- _Instructions for the task_:
Exactly and without additions, transcribe the line that contains "f_equal. f_equal. f_equal. subst l. lia." and every line after it in the data.

- _Supplied information_:
##############################

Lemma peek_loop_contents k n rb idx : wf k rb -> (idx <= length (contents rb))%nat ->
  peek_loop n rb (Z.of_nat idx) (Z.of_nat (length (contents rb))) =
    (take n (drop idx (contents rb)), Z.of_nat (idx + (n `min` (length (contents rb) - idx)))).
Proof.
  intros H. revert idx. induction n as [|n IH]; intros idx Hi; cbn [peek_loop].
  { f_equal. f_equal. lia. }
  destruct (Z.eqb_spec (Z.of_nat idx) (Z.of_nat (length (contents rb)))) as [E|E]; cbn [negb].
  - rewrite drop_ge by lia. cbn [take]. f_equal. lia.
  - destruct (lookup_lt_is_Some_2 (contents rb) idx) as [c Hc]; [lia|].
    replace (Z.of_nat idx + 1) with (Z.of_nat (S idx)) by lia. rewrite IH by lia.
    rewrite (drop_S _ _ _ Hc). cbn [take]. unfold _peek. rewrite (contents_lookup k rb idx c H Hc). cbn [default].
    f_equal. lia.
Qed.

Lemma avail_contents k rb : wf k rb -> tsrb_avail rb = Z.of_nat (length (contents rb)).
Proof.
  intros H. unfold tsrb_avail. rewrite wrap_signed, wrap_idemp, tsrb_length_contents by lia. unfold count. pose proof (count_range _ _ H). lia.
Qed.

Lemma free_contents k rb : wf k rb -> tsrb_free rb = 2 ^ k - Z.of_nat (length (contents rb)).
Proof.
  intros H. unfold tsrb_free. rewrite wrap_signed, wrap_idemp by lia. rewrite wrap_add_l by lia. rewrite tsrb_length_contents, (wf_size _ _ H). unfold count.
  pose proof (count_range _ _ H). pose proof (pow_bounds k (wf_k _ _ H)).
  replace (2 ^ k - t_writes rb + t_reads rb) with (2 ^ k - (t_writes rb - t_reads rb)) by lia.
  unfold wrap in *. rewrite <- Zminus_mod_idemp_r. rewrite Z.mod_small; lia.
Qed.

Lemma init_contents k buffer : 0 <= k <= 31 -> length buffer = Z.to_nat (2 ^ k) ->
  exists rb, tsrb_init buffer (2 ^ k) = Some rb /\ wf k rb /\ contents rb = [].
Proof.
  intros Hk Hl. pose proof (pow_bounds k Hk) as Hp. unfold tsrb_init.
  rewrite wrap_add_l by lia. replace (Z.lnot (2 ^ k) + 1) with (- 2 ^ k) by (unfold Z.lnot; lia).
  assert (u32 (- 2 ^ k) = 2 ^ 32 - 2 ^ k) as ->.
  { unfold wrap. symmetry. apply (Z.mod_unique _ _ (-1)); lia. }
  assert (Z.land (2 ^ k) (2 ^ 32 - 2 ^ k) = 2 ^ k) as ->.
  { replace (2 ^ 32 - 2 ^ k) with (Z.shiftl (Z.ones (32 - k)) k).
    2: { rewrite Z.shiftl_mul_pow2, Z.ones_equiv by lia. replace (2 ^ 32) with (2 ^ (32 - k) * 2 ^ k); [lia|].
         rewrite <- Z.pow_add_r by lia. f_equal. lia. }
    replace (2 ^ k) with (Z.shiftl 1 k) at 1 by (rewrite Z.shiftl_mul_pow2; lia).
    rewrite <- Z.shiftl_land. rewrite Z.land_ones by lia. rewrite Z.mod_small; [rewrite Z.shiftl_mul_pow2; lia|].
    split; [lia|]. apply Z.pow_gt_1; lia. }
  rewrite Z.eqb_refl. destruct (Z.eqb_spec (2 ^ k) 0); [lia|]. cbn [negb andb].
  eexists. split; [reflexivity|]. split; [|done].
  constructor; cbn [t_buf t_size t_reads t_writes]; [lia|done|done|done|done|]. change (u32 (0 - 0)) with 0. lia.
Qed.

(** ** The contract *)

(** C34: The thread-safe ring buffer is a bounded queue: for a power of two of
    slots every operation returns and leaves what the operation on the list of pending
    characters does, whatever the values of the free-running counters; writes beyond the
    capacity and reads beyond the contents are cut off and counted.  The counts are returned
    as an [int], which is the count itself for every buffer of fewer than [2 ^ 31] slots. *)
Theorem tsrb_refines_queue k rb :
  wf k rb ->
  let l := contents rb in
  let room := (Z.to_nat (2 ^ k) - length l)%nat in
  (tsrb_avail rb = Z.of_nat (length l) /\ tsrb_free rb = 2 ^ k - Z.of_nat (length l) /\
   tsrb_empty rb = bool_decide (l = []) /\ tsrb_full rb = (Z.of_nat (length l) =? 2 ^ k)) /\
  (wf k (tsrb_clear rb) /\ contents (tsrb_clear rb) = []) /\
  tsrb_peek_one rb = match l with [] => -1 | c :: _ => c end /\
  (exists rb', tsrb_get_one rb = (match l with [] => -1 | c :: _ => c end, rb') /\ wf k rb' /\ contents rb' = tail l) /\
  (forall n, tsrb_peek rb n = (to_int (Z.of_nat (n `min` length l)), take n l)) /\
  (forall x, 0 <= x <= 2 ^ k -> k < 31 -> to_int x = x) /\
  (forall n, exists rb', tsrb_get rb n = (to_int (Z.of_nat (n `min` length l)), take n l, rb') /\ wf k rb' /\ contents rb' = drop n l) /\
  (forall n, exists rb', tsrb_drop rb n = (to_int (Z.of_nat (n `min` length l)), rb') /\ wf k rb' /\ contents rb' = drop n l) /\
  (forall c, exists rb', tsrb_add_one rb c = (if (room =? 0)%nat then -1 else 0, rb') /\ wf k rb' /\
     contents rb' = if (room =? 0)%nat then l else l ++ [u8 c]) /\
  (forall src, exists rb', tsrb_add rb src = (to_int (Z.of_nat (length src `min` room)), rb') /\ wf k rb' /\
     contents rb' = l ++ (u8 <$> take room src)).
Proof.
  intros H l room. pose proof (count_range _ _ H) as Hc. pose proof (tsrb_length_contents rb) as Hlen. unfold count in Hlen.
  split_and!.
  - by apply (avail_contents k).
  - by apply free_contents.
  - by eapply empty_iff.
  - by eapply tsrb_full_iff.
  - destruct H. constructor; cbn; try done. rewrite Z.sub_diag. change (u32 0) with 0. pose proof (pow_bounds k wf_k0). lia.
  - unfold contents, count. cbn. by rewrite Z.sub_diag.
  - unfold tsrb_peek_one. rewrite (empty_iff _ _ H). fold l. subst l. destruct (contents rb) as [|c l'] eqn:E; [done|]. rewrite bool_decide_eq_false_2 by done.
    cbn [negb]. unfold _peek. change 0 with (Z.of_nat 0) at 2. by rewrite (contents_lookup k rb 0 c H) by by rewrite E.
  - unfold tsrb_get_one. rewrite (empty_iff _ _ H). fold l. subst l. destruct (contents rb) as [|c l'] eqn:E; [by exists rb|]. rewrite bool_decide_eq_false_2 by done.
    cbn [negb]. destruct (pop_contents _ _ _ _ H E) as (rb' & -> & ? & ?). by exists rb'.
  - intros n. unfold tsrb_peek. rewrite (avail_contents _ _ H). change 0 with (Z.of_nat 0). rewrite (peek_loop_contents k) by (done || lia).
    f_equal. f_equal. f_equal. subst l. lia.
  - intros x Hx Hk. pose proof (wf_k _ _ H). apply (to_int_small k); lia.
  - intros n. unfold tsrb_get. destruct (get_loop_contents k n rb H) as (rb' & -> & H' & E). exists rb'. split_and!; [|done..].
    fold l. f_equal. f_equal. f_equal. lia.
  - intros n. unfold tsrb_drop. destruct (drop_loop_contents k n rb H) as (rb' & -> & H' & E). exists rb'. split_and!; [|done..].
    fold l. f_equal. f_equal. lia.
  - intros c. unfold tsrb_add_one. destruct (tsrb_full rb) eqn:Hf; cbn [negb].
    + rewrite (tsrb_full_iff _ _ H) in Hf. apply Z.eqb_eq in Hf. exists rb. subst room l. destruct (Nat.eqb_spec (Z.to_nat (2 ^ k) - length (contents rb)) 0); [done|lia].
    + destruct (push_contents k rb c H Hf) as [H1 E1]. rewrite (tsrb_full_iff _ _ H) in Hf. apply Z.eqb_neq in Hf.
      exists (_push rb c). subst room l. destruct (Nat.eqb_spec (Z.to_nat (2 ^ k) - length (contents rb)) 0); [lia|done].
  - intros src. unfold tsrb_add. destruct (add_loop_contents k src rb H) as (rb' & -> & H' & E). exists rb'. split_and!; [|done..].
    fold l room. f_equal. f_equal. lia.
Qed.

##############################

- _Task response_:
    f_equal. f_equal. f_equal. subst l. lia.
  - intros x Hx Hk. pose proof (wf_k _ _ H). apply (to_int_small k); lia.
  - intros n. unfold tsrb_get. destruct (get_loop_contents k n rb H) as (rb' & -> & H' & E). exists rb'. split_and!; [|done..].
    fold l. f_equal. f_equal. f_equal. lia.
  - intros n. unfold tsrb_drop. destruct (drop_loop_contents k n rb H) as (rb' & -> & H' & E). exists rb'. split_and!; [|done..].
    fold l. f_equal. f_equal. lia.
  - intros c. unfold tsrb_add_one. destruct (tsrb_full rb) eqn:Hf; cbn [negb].
    + rewrite (tsrb_full_iff _ _ H) in Hf. apply Z.eqb_eq in Hf. exists rb. subst room l. destruct (Nat.eqb_spec (Z.to_nat (2 ^ k) - length (contents rb)) 0); [done|lia].
    + destruct (push_contents k rb c H Hf) as [H1 E1]. rewrite (tsrb_full_iff _ _ H) in Hf. apply Z.eqb_neq in Hf.
      exists (_push rb c). subst room l. destruct (Nat.eqb_spec (Z.to_nat (2 ^ k) - length (contents rb)) 0); [lia|done].
  - intros src. unfold tsrb_add. destruct (add_loop_contents k src rb H) as (rb' & -> & H' & E). exists rb'. split_and!; [|done..].
    fold l room. f_equal. f_equal. lia.
Qed.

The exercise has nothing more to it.